Top of Data to process

(** X1.  [extract_candidate_paths] returns no text twice, returns exactly
    the texts it gathered, in the order of their first occurrence, and
    what it returns for a longer gathering extends what it returns for a
    shorter one. *)
Theorem candidates_deduplicated (df : DataFrame) :
  NoDup (extract_candidate_paths df) /\
  (forall c, c ∈ extract_candidate_paths df <-> c ∈ gathered_paths df) /\
  sublist (extract_candidate_paths df) (gathered_paths df) /\
  (forall l1 l2, gathered_paths df = l1 ++ l2 ->
     unique_in_order ∅ l1 `prefix_of` extract_candidate_paths df).
Proof.
  assert (extract_candidate_paths df = unique_in_order ∅ (gathered_paths df)) as E
    by reflexivity.
  destruct (unique_in_order_spec ∅ (gathered_paths df)) as (Hn & Hm & Hs).
  rewrite E. split; [done|]. split; [|split; [done|]].
  - intros c. rewrite Hm. set_solver.
  - intros l1 l2 ->. rewrite unique_in_order_app. by eexists.
Qed.



Lemma from_columns_elem (df : DataFrame) (c : string) :
  c ∈ List.flat_map
        (fun j => strip <$> List.filter looks_like_path (column_values df j))
        (find_path_columns df) <->
  exists j v, j ∈ find_path_columns df /\ v ∈ column_values df j /\
              looks_like_path v = true /\ c = strip v.
Proof.
  rewrite list_elem_of_In, in_flat_map. split.
  - intros (j & Hj & Hc). apply list_elem_of_In, list_elem_of_fmap in Hc as (v & -> & Hv).
    apply list_elem_of_In, filter_In in Hv as [Hin Hv].
    exists j, v. split; [by apply list_elem_of_In|].
    split; [by apply list_elem_of_In | done].
  - intros (j & v & Hj & Hv & Hl & ->). exists j. split; [by apply list_elem_of_In|].
    apply list_elem_of_In, list_elem_of_fmap. exists v. split; [done|].
    apply list_elem_of_In, filter_In. split; [by apply list_elem_of_In | done].
Qed.

(** X3.  When a path-like column holds a cell that looks like a path, the
    candidates of [extract_candidate_paths] are exactly the stripped cells of
    the path-like columns that look like a path, and the other columns are
    not read; when no such cell exists, the candidates are the stripped
    cells of the whole sheet that look like a path after stripping. *)
Theorem candidates_prefer_path_columns (df : DataFrame) :
  ((exists j v, j ∈ find_path_columns df /\ v ∈ column_values df j /\
                looks_like_path v = true) ->
   forall c, c ∈ extract_candidate_paths df <->
     exists j v, j ∈ find_path_columns df /\ v ∈ column_values df j /\
                 looks_like_path v = true /\ c = strip v) /\
  ((forall j v, j ∈ find_path_columns df -> v ∈ column_values df j ->
                looks_like_path v = false) ->
   forall c, c ∈ extract_candidate_paths df <->
     exists v, v ∈ all_values df /\ looks_like_path (strip v) = true /\
               c = strip v /\ 5 <= String.length c).
Proof.
  split.
  - intros (j & v & Hj & Hv & Hl) c.
    rewrite extract_candidate_elem.
    rewrite <- from_columns_elem. unfold gathered_paths. cbv zeta.
    destruct (List.flat_map _ _) as [|x l] eqn:E; [|done].
    assert (strip v ∈ @nil string) as H; [|by apply elem_of_nil in H].
    rewrite <- E. apply from_columns_elem. by exists j, v.
  - intros Hnone c.
    rewrite extract_candidate_elem.
    unfold gathered_paths. cbv zeta.
    destruct (List.flat_map _ _) as [|x l] eqn:E.
    + rewrite list_elem_of_In, filter_In. split.
      * intros [Hin Hc]. apply list_elem_of_In, list_elem_of_fmap in Hin as (v & -> & Hv).
        exists v. split; [done|]. split; [done|]. split; [done|].
        unfold looks_like_path in Hc.
        destruct (Nat.ltb_spec (String.length (strip v)) 5); [done | lia].
      * intros (v & Hv & Hl & -> & _). split; [|done].
        apply list_elem_of_In, list_elem_of_fmap. by exists v.
    + exfalso. assert (x ∈ x :: l) as H by by left.
      rewrite <- E in H. apply from_columns_elem in H as (j & v & Hj & Hv & Hl & _).
      by rewrite (Hnone j v Hj Hv) in Hl.
Qed.

Module ContainsFacts.

Lemma startswith_iff (s k : string) :
  startswith s k = true <-> exists y, s = k +:+ y.
Proof.
  revert s. induction k as [|a k IH]; intros s.
  - split; [|by destruct s]. intros _. by exists s.
  - destruct s as [|b s]; simpl.
    + split; [done|]. intros [y H]. by rewrite sapp_cons in H.
    + rewrite andb_true_iff, IH. split.
      * intros [Hab [y ->]]. apply Ascii.eqb_eq in Hab as ->. by exists y.
      * intros [y H]. rewrite sapp_cons in H. injection H as -> ->.
        split; [apply Ascii.eqb_refl | by exists y].
Qed.

Lemma contains_nil (k : string) : contains k "" = startswith "" k.
Proof.
  change (contains k "") with (if startswith "" k then true else false).
  by destruct (startswith "" k).
Qed.

Lemma contains_cons (k : string) (c : ascii) (s : string) :
  contains k (String c s) = startswith (String c s) k || contains k s.
Proof.
  change (contains k (String c s))
    with (if startswith (String c s) k then true else contains k s).
  by destruct (startswith (String c s) k).
Qed.

Lemma contains_iff (k s : string) :
  contains k s = true <-> exists x y, s = x +:+ k +:+ y.
Proof.
  induction s as [|c s IH].
  - rewrite contains_nil, startswith_iff. split.
    + intros [y E]. by exists "", y.
    + intros (x & y & H). destruct x as [|? x]; [by exists y|].
      by rewrite sapp_cons in H.
  - rewrite contains_cons, orb_true_iff, startswith_iff, IH. split.
    + intros [[y E]|(x & y & ->)]; [by exists "", y | by exists (String c x), y].
    + intros (x & y & H). destruct x as [|? x]; [left; by exists y|].
      right. rewrite sapp_cons in H. injection H as -> ->. by exists x, y.
Qed.

Lemma contains_trans (a b s : string) :
  contains a b = true -> contains b s = true -> contains a s = true.
Proof.
  intros (x & y & ->)%contains_iff (x' & y' & ->)%contains_iff.
  apply contains_iff. exists (x' +:+ x), (y +:+ y').
  by rewrite !sapp_assoc.
Qed.

End ContainsFacts.

Import ContainsFacts.

(** X4.  [find_path_columns] selects a column exactly when its label,
    stripped and lower-cased, contains one of [path], [file], [location],
    [source], [url]: the four other keywords of [PATHLIKE_COL_KEYWORDS]
    select nothing more.  White space around the label does not matter. *)
Theorem path_column_keywords (c : string) :
  is_path_column c =
    existsb (fun k => contains k (lower (strip c)))
            ["path"; "file"; "location"; "source"; "url"] /\
  is_path_column (strip c) = is_path_column c /\
  (is_path_column c = true <->
   exists k x y, k ∈ ["path"; "file"; "location"; "source"; "url"] /\
                 lower (strip c) = x +:+ k +:+ y).
Proof.
  assert (is_path_column c =
          existsb (fun k => contains k (lower (strip c)))
                  ["path"; "file"; "location"; "source"; "url"]) as E.
  { unfold is_path_column, PATHLIKE_COL_KEYWORDS. cbv zeta. simpl existsb.
    set (lc := lower (strip c)).
    pose proof (contains_trans "file" "filename" lc eq_refl) as H1.
    pose proof (contains_trans "file" "track file" lc eq_refl) as H2.
    pose proof (contains_trans "file" "file path" lc eq_refl) as H3.
    pose proof (contains_trans "path" "fullpath" lc eq_refl) as H4.
    destruct (contains "path" lc), (contains "file" lc), (contains "location" lc),
      (contains "source" lc), (contains "url" lc); simpl; try done;
      destruct (contains "filename" lc), (contains "track file" lc),
        (contains "file path" lc), (contains "fullpath" lc); simpl; try done;
      try (by specialize (H1 eq_refl)); try (by specialize (H2 eq_refl));
      try (by specialize (H3 eq_refl)); try (by specialize (H4 eq_refl)). }
  split; [exact E|]. split.
  - unfold is_path_column. cbv zeta. by rewrite strip_idemp.
  - rewrite E, existsb_exists. split.
    + intros (k & Hk & (x & y & H)%contains_iff). exists k, x, y.
      split; [by apply list_elem_of_In | done].
    + intros (k & x & y & Hk & H). exists k. split; [by apply list_elem_of_In|].
      apply contains_iff. by exists x, y.
Qed.

Module RowFacts.


Section Rows.
Variable realpath : Path -> Path.
Implicit Types (fs : gmap string node) (rt : Path) (raw : string).



End Rows.

End RowFacts.

Import RowFacts.





Module ExtensionFacts.










End ExtensionFacts.

Import ExtensionFacts.



Module OriginFacts.




Section Origin.
Variable realpath : Path -> Path.



End Origin.

End OriginFacts.

Import OriginFacts.




Import MoreFixtures.

Module BatchFacts.

Section Batch.
Variable ffmpeg : list string -> gmap string node -> Z * gmap string node.

(** Actions of an unknown kind are passed over. *)
Lemma apply_loop_filter (preview : bool) (actions : list Action) (st : state) :
  apply_loop ffmpeg preview actions st =
  apply_loop ffmpeg preview (List.filter (fun a => is_known_kind (kind a)) actions) st.
Proof.
  revert st. induction actions as [|a rest IH]; intros st; [done|]. simpl.
  destruct (is_known_kind (kind a)) eqn:Hk; simpl; [|apply IH]. rewrite Hk. simpl.
  destruct (execute_action ffmpeg preview a st) as [[o st']| |]; simpl; [|done..].
  apply IH.
Qed.

(** The trace of the loop in Apply mode: one step per action, each with
    its row and its launch. *)
Lemma apply_loop_trace (actions : list Action) (st : state) :
  Forall planned_ok actions ->
  exists st' (steps : list (log_row * (list string * gmap string node))),
    apply_loop ffmpeg false actions st = Ok st' /\
    log st' = log st ++ steps.*1 /\
    launches st' = launches st ++ steps.*2 /\
    length steps = length actions /\
    Forall (fun s => last s.2.1 = Some (row_destination s.1) /\
                     row_outcome s.1 <> Preview) steps /\
    success st' + error st' = success st + error st + length actions.
Proof.
  intros H. revert st. induction H as [|a rest Ha Hrest IH]; intros st.
  { exists st, []. simpl. rewrite !app_nil_r. repeat split; [constructor | lia]. }
  destruct (execute_apply ffmpeg a st Ha)
    as (d & d' & rc & fs1 & o & st1 & Hd & Hu & Hf & Hrun & Hex & Hl & Hlog & Hcases).
  destruct (IH st1) as (st' & steps & Hloop & Hrows & Hls & Hlen & Hall & Hcount).
  exists st', ((mk_row a (Some d') o, (removelast (cmd a) ++ [str d'], disk st)) :: steps).
  rewrite apply_loop_cons by apply Ha. rewrite Hex, bind_Ok. simpl.
  split; [done|]. split; [by rewrite Hrows, Hlog, <- app_assoc|].
  split; [by rewrite Hls, Hl, <- app_assoc|]. split; [by rewrite Hlen|]. split.
  - constructor; [|done]. simpl. split; [apply last_snoc|].
    by destruct Hcases as [(_ & -> & _)|[(_ & _ & -> & _)|(_ & _ & -> & _)]].
  - destruct Hcases as [(_ & _ & _ & Hs & He)|[(_ & _ & _ & _ & Hs & He)|(_ & _ & _ & _ & Hs & He)]];
      lia.
Qed.

(** One round leaves every entry alone but its output and its source. *)
Lemma execute_apply_frame (a : Action) (st : state) :
  planned_ok a -> writes_only_output ffmpeg ->
  exists o st' l,
    execute_action ffmpeg false a st = Ok (o, st') /\
    launches st' = launches st ++ [l] /\
    forall k, k <> str (src a) -> last l.1 <> Some k -> disk st' !! k = disk st !! k.
Proof.
  intros Hok Hframe.
  destruct (execute_apply ffmpeg a st Hok)
    as (d & d' & rc & fs1 & o & st' & Hd & Hu & Hf & Hrun & Hex & Hl & Hlog & Hcases).
  exists o, st', (removelast (cmd a) ++ [str d'], disk st).
  split; [done|]. split; [done|]. simpl. rewrite last_snoc. intros k Hsrc Hout.
  assert (k <> str d') as Hne by congruence.
  assert (fs1 !! k = disk st !! k) as Hkeep.
  { pose proof (Hframe (removelast (cmd a) ++ [str d']) (disk st) k) as H.
    rewrite Hrun in H. apply H. by rewrite last_snoc. }
  destruct Hcases as [(_ & _ & -> & _)|[(_ & _ & _ & -> & _)|(_ & _ & _ & -> & _)]].
  - by rewrite remove_partial_lookup_ne.
  - by rewrite remove_partial_lookup_ne.
  - by rewrite safe_remove_lookup_ne.
Qed.

Lemma apply_loop_frame (actions : list Action) (st : state) :
  Forall planned_ok actions -> writes_only_output ffmpeg ->
  exists st' ls,
    apply_loop ffmpeg false actions st = Ok st' /\
    launches st' = launches st ++ ls /\
    forall k, (forall a, a ∈ actions -> k <> str (src a)) ->
              (forall l, l ∈ ls -> last l.1 <> Some k) ->
              disk st' !! k = disk st !! k.
Proof.
  intros H Hframe. revert st. induction H as [|a rest Ha Hrest IH]; intros st.
  { exists st, []. by rewrite app_nil_r. }
  destruct (execute_apply_frame a st Ha Hframe) as (o & st1 & l & Hex & Hl & Hk).
  destruct (IH st1) as (st' & ls & Hloop & Hls & Hks).
  exists st', (l :: ls). rewrite apply_loop_cons by apply Ha. rewrite Hex, bind_Ok. simpl.
  split; [done|]. split; [by rewrite Hls, Hl, <- app_assoc|].
  intros k Hsrc Hout. rewrite Hks.
  - apply Hk; [apply Hsrc; by left | apply Hout; by left].
  - intros a' Ha'. apply Hsrc. by right.
  - intros l' Hl'. apply Hout. by right.
Qed.

End Batch.

End BatchFacts.

Import BatchFacts.

(** X10.  [apply_actions] passes over the actions whose kind is neither
    [convert_m4a] nor [repair_flac]: the run is the run on the list without
    them, and a list of such actions only creates the log file. *)
Theorem unknown_kinds_are_skipped
    (ffmpeg : list string -> gmap string node -> Z * gmap string node)
    (fs : gmap string node) (actions : list Action) (log_csv : Path) (preview : bool) :
  apply_actions ffmpeg fs actions log_csv preview =
    apply_actions ffmpeg fs (List.filter (fun a => is_known_kind (kind a)) actions)
      log_csv preview /\
  (Forall (fun a => is_known_kind (kind a) = false) actions ->
   apply_actions ffmpeg fs actions log_csv preview =
     Ok {| disk := <[str log_csv := log_file]> fs; success := 0; error := 0;
           log := []; launches := [] |}).
Proof.
  split; [apply apply_loop_filter|].
  intros H. unfold apply_actions. rewrite apply_loop_filter.
  replace (List.filter (fun a => is_known_kind (kind a)) actions) with (@nil Action); [done|].
  induction H as [|a l Ha _ IH]; [done|]. simpl. by rewrite Ha.
Qed.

Bottom of Data to process

## Problem details:
Lines to set down from above: the line with "Import BatchFacts.", the line with "(ffmpeg : list", and every line between, each exactly as written.

## Problem solution:
Import BatchFacts.

(** X10.  [apply_actions] passes over the actions whose kind is neither
    [convert_m4a] nor [repair_flac]: the run is the run on the list without
    them, and a list of such actions only creates the log file. *)
Theorem unknown_kinds_are_skipped
    (ffmpeg : list string -> gmap string node -> Z * gmap string node)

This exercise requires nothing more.